- [Instructions to follow]
Print, from the listing below, the lines starting at the line containing "[before] to the" and ending at the line containing "(** [d.setDate(dt)], as", exactly as they stand, and print nothing else.

- [Supplied data]
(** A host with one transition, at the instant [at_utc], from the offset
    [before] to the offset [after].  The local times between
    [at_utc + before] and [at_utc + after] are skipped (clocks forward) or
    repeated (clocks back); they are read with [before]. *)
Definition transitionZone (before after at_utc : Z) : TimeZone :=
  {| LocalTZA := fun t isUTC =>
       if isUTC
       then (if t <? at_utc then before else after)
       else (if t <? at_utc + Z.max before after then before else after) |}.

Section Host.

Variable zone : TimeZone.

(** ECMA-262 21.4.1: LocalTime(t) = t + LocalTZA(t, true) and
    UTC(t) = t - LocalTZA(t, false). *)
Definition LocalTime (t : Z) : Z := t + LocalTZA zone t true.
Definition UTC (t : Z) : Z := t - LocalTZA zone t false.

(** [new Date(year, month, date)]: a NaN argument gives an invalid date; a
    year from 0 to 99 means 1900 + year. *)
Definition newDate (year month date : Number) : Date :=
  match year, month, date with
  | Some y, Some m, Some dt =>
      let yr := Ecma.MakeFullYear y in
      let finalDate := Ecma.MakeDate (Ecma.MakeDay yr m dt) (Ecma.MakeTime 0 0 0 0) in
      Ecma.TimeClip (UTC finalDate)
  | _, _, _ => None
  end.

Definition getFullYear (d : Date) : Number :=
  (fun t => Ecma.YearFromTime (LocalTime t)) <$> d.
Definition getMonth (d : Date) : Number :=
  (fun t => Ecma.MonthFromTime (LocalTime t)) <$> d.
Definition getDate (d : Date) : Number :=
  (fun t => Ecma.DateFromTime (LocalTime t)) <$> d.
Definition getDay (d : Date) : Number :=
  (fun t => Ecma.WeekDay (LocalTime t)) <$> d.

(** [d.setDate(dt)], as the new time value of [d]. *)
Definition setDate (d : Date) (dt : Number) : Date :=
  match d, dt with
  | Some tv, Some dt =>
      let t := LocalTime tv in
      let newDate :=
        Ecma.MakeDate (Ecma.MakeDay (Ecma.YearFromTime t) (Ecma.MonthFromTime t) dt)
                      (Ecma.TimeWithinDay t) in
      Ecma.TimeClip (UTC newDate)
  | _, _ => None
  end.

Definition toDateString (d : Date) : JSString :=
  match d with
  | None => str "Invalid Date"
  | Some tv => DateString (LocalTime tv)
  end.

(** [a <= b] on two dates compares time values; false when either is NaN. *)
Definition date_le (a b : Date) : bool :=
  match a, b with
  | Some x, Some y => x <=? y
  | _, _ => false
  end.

- [Answer]
    [before] to the offset [after].  The local times between
    [at_utc + before] and [at_utc + after] are skipped (clocks forward) or
    repeated (clocks back); they are read with [before]. *)
Definition transitionZone (before after at_utc : Z) : TimeZone :=
  {| LocalTZA := fun t isUTC =>
       if isUTC
       then (if t <? at_utc then before else after)
       else (if t <? at_utc + Z.max before after then before else after) |}.

Section Host.

Variable zone : TimeZone.

(** ECMA-262 21.4.1: LocalTime(t) = t + LocalTZA(t, true) and
    UTC(t) = t - LocalTZA(t, false). *)
Definition LocalTime (t : Z) : Z := t + LocalTZA zone t true.
Definition UTC (t : Z) : Z := t - LocalTZA zone t false.

(** [new Date(year, month, date)]: a NaN argument gives an invalid date; a
    year from 0 to 99 means 1900 + year. *)
Definition newDate (year month date : Number) : Date :=
  match year, month, date with
  | Some y, Some m, Some dt =>
      let yr := Ecma.MakeFullYear y in
      let finalDate := Ecma.MakeDate (Ecma.MakeDay yr m dt) (Ecma.MakeTime 0 0 0 0) in
      Ecma.TimeClip (UTC finalDate)
  | _, _, _ => None
  end.

Definition getFullYear (d : Date) : Number :=
  (fun t => Ecma.YearFromTime (LocalTime t)) <$> d.
Definition getMonth (d : Date) : Number :=
  (fun t => Ecma.MonthFromTime (LocalTime t)) <$> d.
Definition getDate (d : Date) : Number :=
  (fun t => Ecma.DateFromTime (LocalTime t)) <$> d.
Definition getDay (d : Date) : Number :=
  (fun t => Ecma.WeekDay (LocalTime t)) <$> d.

(** [d.setDate(dt)], as the new time value of [d]. *)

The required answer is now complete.